● **EXERCISE DESCRIPTION**
Using the string "liveIdentities" as the key, pull each matching line out of the records below.

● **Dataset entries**
.....

Lemma doAction_sessions r a : sessionsOk r → sessionsOk (doAction r a).
Proof.
  intros H. destruct a as [s p address remote|s p address remote|s cs|s u w|s|s|s|s|s|s|s address|s|s|]; cbn [doAction].
  - destruct (rg_sessions r !! s) eqn:Hs; [done|]. assert (H0 : sessionsOk (addSession r s (newServerSession address remote true))) by by apply add_sessions.
    unfold registerSession. destruct (decide _); [done|]. destruct (negb _); [done|]. destruct (match address with Some _ => _ | None => _ end); [done|]. cbn [snd].
    destruct address; by apply bind_sessions.
  - destruct (rg_sessions r !! s) eqn:Hs; [done|]. set (i := newServerSession (Some address) remote false).
    assert (H0 : sessionsOk (addSession r s i)) by by apply add_sessions. unfold registerInitialSession.
    destruct (decide _); [done|]. destruct (negb _); [done|]. apply closeDisplaced_sessions.
    set (displaced := match _ !! addrString address with Some d => _ | None => None end). apply (bind_sessions (match displaced with Some d => evictSessionLocked (addSession r s i) d | None => addSession r s i end) p s).
    destruct displaced; [by apply evict_sessionsOk | done].
  - destruct (rg_sessions r !! s) as [i|]; [|done]. destruct (ss_certificateSet i); [done|]. by apply sessionsOk_update.
  - apply sessionsOk_update; [|done]. intros i _. apply authenticate_ok.
  - destruct (rg_sessions r !! s) as [i|] eqn:Hi; [|done]. destruct (_ && _); [|done]. unfold promoteBegin.
    destruct (rg_sessions r !! s ≫= ss_remoteAddress) as [remote|]; [|done]. destruct (decide _); [|done].
    pose proof (promote_sessions r s (addrString remote) H) as H1. destruct (promoteLocked r s (addrString remote)) as [d r1]. by apply setStep_sessions.
  - destruct (ss_step <$> rg_sessions r !! s) as [[]|]; try done. unfold promoteReserve.
    destruct (match rg_sessions r !! s with Some i => ss_reserved i | None => false end); [cbn [negb snd]; apply setStep_sessions; [by destruct displaced | done]|].
    destruct (reserveInstance (rg_policy r)) as [[|] policy]; cbn [negb snd]; (apply setStep_sessions; [by destruct displaced | by apply sessionsOk_update]).
  - unfold enablePeerID. destruct (negb _); [done|]. destruct (rg_sessions r !! s) as [i|]; [|done]. destruct (decide _); [|done].
    destruct (ss_peerID i); [done|]. destruct (allocatePeerIDLocked r); [|done]. by apply sessionsOk_update.
  - destruct (rg_sessions r !! s) as [i|] eqn:Hi; [|done]. do 2 (case_bool_decide; [|done]). cbn [andb]. unfold setIdentity. rewrite Hi.
    set (k := authenticatedIdentityKey i). set (r1 := updateSession r s (λ i, i <| ss_identity := k |>)).
    case_bool_decide as Hk; cbn [orb]; [apply sessionsOk_update; [|done]; intros j Hj [_ H2]; rewrite Hi in Hj; injection Hj as <-; split; [cbn; congruence|done]|].
    destruct duplicateCN; [apply sessionsOk_update; [|done]; intros j Hj [_ H2]; rewrite Hi in Hj; injection Hj as <-; split; [cbn; congruence|done]|].
    intros t j. subst r1. unfold setStep. rewrite !updateSession_lookup. destruct (decide (s = t)) as [<-|]; [|apply H].
    rewrite Hi. intros [= <-]. split; [done|]. apply (H s i Hi).
  - destruct (ss_step <$> rg_sessions r !! s) as [[]|]; try done. unfold replaceIdentity. destruct (rg_sessions r !! s) as [i|]; [|done].
    destruct (negb _); [by apply setStep_sessions|]. destruct (decide _); [|by apply setStep_sessions]. cbn [snd]. apply setStep_sessions; [|done].
    destruct (rg_byIdentity r !! _) as [x|]; [|done]. by destruct (decide (x = s)).
  - destruct (ss_step <$> rg_sessions r !! s) as [[]|]; try done. apply setStep_sessions; [done|]. by apply sessionsOk_update.
  - by apply sessionsOk_update.
  - destruct (rg_sessions r !! s ≫= ss_remoteAddress) as [remote|]; [|done]. destruct (decide _); [done|]. unfold floatAuthenticatedUDPPeer.
    destruct (rg_sessions r !! s ≫= floatCandidateAddress) as [source|]; [|done].
    destruct (floatUDPSessionToSource r s source) as [[displaced [|]] r'] eqn:Hf; cbn [snd]; apply closeDisplaced_sessions.
    + apply float_spec in Hf as (j & _ & _ & _ & ->). cbv zeta. apply sessionsOk_update; [done|]. destruct displaced; [by apply (evict_sessionsOk r) | done].
    + by apply float_failed in Hf as [_ ->].
  - apply evict_sessionsOk. by apply sessionsOk_update.
  - done.
Qed.

(** *** Every action *)

Lemma doAction_inv r a : sessionsOk r → registryOk r → liveIdentities r → registryOk (doAction r a) ∧ liveIdentities (doAction r a).
Proof.
  intros Hid Hok Hl. destruct a as [s p address remote|s p address remote|s cs|s u w|s|s|s|s|s|s|s address|s|s|]; cbn [doAction].
  - destruct (rg_sessions r !! s) eqn:Hs; [done|]. by apply register_inv.
  - destruct (rg_sessions r !! s) eqn:Hs; [done|]. pose proof (register_initial_inv r s p address remote Hs Hok Hl) as Hi.
    destruct (registerInitialSession _ p s address) as [[d|e] r']; [|done]. destruct Hi. by apply closeDisplaced_inv.
  - destruct (rg_sessions r !! s) as [i|]; [|done]. destruct (ss_certificateSet i); [done|]. split; [by apply update_ok | by apply update_live].
  - split; [apply update_ok; [|done] | apply update_live; [| |done]]; intros i; destruct (authenticate_spec i u w) as (username & b & ->); done.
  - destruct (rg_sessions r !! s) as [i|] eqn:Hi; [|done]. destruct (ss_authenticated i); [|done]. cbn [andb]. case_bool_decide; [|done]. by apply (promoteBegin_inv r s i).
  - destruct (rg_sessions r !! s) as [i|] eqn:Hi; [|done]. cbn. destruct (ss_step i) eqn:Hst; try done. by eapply promoteReserve_inv.
  - by apply peerID_inv.
  - destruct (rg_sessions r !! s) as [i|] eqn:Hi; [|done]. do 2 (case_bool_decide; [|done]). cbn [andb]. by apply (setIdentity_inv r s i).
  - destruct (rg_sessions r !! s) as [i|] eqn:Hi; [|done]. cbn. destruct (ss_step i) eqn:Hst; try done. apply (replaceIdentity_inv r s i); try done. by apply (proj1 (Hid s i Hi)).
  - destruct (rg_sessions r !! s) as [i|] eqn:Hi; [|done]. cbn. destruct (ss_step i) eqn:Hst; try done. by apply (closeReplaced_inv r s i).
  - split; [by apply update_ok | by apply update_live].
  - destruct (rg_sessions r !! s) as [i|] eqn:Hi; [|done]. cbn [mbind option_bind]. destruct (ss_remoteAddress i) as [address|] eqn:Ha; [|done].
    destruct (decide _) as [|Hno]; [done|]. by apply (float_inv r s i address).
  - destruct (close_inv r s Hok Hl) as [Hok1 Hl1]. split; [by apply evict_ok | by apply evict_live].
  - split; [by destruct Hok | by intros ? ?].
Qed.

Definition emptyRegistry (policy : serverResourcePolicy) : registry := mkRegistry ∅ ∅ ∅ ∅ ∅ ∅ 0 true policy.

Definition registryInv (r : registry) : Prop := sessionsOk r ∧ registryOk r ∧ liveIdentities r.

Lemma empty_inv policy : registryInv (emptyRegistry policy).
Proof. split_and!; [by intros s i | by constructor | by intros ? ? s i Hi]. Qed.

Lemma actions_inv r actions : registryInv r → registryInv (doActions r actions).
Proof.
  unfold doActions. revert r. induction actions as [|a actions IH]; intros r (Hs & Hok & Hl); [done|]. cbn. apply IH.
  split; [by apply doAction_sessions | by apply doAction_inv].
Qed.

(** A session is in at most one of the tables of addresses. *)
Definition disjointTables (r : registry) : Prop := ∀ a b s, rg_initial r !! a = Some s → rg_udp r !! b ≠ Some s.

Lemma bind_addresses r a s : rg_udp (bindPeerAddressLocked r a s) = rg_udp r ∧ rg_initial (bindPeerAddressLocked r a s) = rg_initial r ∧ rg_byPeerID (bindPeerAddressLocked r a s) = rg_byPeerID r.
Proof. unfold bindPeerAddressLocked. by destruct (match rg_byPeer r !! a with Some _ => _ | None => _ end). Qed.

Lemma evict_shrinks r s :
  registryOk r → (∀ a t, rg_udp (evictSessionLocked r s) !! a = Some t → rg_udp r !! a = Some t) ∧
  (∀ a t, rg_initial (evictSessionLocked r s) !! a = Some t → rg_initial r !! a = Some t).
Proof.
  intros Hok. destruct (rg_sessions r !! s) as [i|] eqn:Hi; [|unfold evictSessionLocked; by rewrite Hi].
  destruct (evict_tables r s i Hi Hok) as (_ & _ & _ & _ & _ & _ & _ & E8 & E9). split; intros a t Ht; [by apply E8 in Ht as [] | by apply E9 in Ht as []].
Qed.

Lemma promoteLocked_tables r s a :
  let r' := (promoteLocked r s a).2 in
  ∃ r1, (r1 = r <| rg_initial := delete a (rg_initial r) |> ∨ ∃ d, rg_udp r !! a = Some d ∧ d ≠ s ∧ r1 = evictSessionLocked (r <| rg_initial := delete a (rg_initial r) |>) d) ∧
    rg_udp r' = <[a := s]> (rg_udp r1) ∧ rg_initial r' = rg_initial r1 ∧ rg_byPeerID r' = rg_byPeerID r1.
Proof.
  unfold promoteLocked. cbv zeta. cbn [snd]. destruct (rg_udp r !! a) as [d|]; [|eexists; split; [by left | done]].
  destruct (decide (d = s)); [eexists; split; [by left | done]|]. eexists. split; [right; by exists d | done].
Qed.

Lemma promote_tables r s :
  let r' := promoteBegin r s in
  r' = r ∨ ∃ i address, rg_sessions r !! s = Some i ∧ ss_remoteAddress i = Some address ∧ rg_initial r !! addrString address = Some s ∧
    rg_udp r' = rg_udp (promoteLocked r s (addrString address)).2 ∧ rg_initial r' = rg_initial (promoteLocked r s (addrString address)).2 ∧
    rg_byPeerID r' = rg_byPeerID (promoteLocked r s (addrString address)).2.
Proof.
  unfold promoteBegin. destruct (rg_sessions r !! s) as [i|] eqn:Hi; [|by left]. cbn [mbind option_bind].
  destruct (ss_remoteAddress i) as [address|] eqn:Ha; [|by left]. destruct (decide _) as [Hin|]; [|by left]. right. exists i, address.
  destruct (promoteLocked r s (addrString address)) as [displaced r1]. done.
Qed.

(** The actions that leave the tables of addresses and of peer ids as they are. *)
Definition sameRoutes (r r' : registry) : Prop := rg_udp r' = rg_udp r ∧ rg_initial r' = rg_initial r ∧ rg_byPeerID r' = rg_byPeerID r.

Lemma reserve_routes r s displaced : sameRoutes r (promoteReserve r s displaced).2.
Proof.
  unfold promoteReserve. destruct (match rg_sessions r !! s with Some i => ss_reserved i | None => false end); [done|].
  by destruct (reserveInstance (rg_policy r)) as [[|] policy].
Qed.

Lemma setIdentity_routes r s : sameRoutes r (setIdentity r s duplicateCN).
Proof. unfold setIdentity. destruct (rg_sessions r !! s); [|done]. by destruct (_ || duplicateCN). Qed.

Lemma replaceIdentity_routes r s : sameRoutes r (replaceIdentity r s).2.
Proof. unfold replaceIdentity. destruct (rg_sessions r !! s); [|done]. destruct (negb _); [done|]. by destruct (decide _). Qed.

Lemma sameRoutes_disjoint r r' : sameRoutes r r' → disjointTables r → disjointTables r'.
Proof. intros (E1 & E2 & _) Hd x y t. rewrite E1, E2. apply Hd. Qed.

Lemma float_outcome r s i :
  rg_sessions r !! s = Some i →
  let r' := (floatAuthenticatedUDPPeer r s).2 in
  (rg_udp r' = rg_udp r ∧ rg_initial r' = rg_initial r ∧ rg_byPeerID r' = rg_byPeerID r) ∨
  ∃ source r1, ss_readAddress i = Some source ∧
    ((r1 = r ∧ (rg_udp r !! addrString source = None ∨ rg_udp r !! addrString source = Some s)) ∨
     ∃ d, rg_udp r !! addrString source = Some d ∧ d ≠ s ∧ equalClientCertificateIdentity (rg_sessions r !! d ≫= ss_certificate) (ss_certificate i) = true ∧ r1 = evictSessionLocked r d) ∧
    rg_udp r' = <[addrString source := s]> (filter (λ p, ¬ (p.2 = s ∧ p.1 ≠ addrString source)) (rg_udp r1)) ∧ rg_initial r' = rg_initial r1 ∧ rg_byPeerID r' = rg_byPeerID r1.
Proof.
  intros Hi. unfold floatAuthenticatedUDPPeer. rewrite Hi. cbn [mbind option_bind]. destruct (floatCandidateAddress i) as [source|] eqn:Hc; [|by left].
  assert (Hread : ss_readAddress i = Some source).
  { unfold floatCandidateAddress in Hc. destruct (ss_readAddress i); [|done]. by destruct (equalPacketSource _ _). }
  destruct (floatUDPSessionToSource r s source) as [[displaced [|]] r'] eqn:Hf.
  2:{ apply float_failed in Hf as [-> ->]. by left. }
  apply float_spec in Hf as (j & Hj & Hd & Hn & Hr'). rewrite Hi in Hj. injection Hj as <-. cbv zeta in Hr'. right.
  exists source, (match displaced with Some d => evictSessionLocked r d | None => r end). split; [done|]. split.
  - destruct displaced as [d|]; [right | left; split; [done | by apply Hn]]. destruct (Hd d eq_refl) as (H1 & H2 & H3). by exists d.
  - subst r'. by destruct displaced.
Qed.

(** The initial sessions of a state that is consistent are those bound to the address. *)
Lemma initial_bound r i s address x :
  registryOk r → rg_sessions r !! s = Some i → ss_remoteAddress i = Some address → rg_initial r !! x = Some s → x = addrString address.
Proof. intros Hok Hi Ha Hx. destruct (ok_initial r Hok x s Hx) as (j & Hj & b & Hb & <-). by simplify_eq. Qed.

.....

● **RESULT FOR THIS EXERCISE**
Lemma doAction_inv r a : sessionsOk r → registryOk r → liveIdentities r → registryOk (doAction r a) ∧ liveIdentities (doAction r a).
Definition registryInv (r : registry) : Prop := sessionsOk r ∧ registryOk r ∧ liveIdentities r.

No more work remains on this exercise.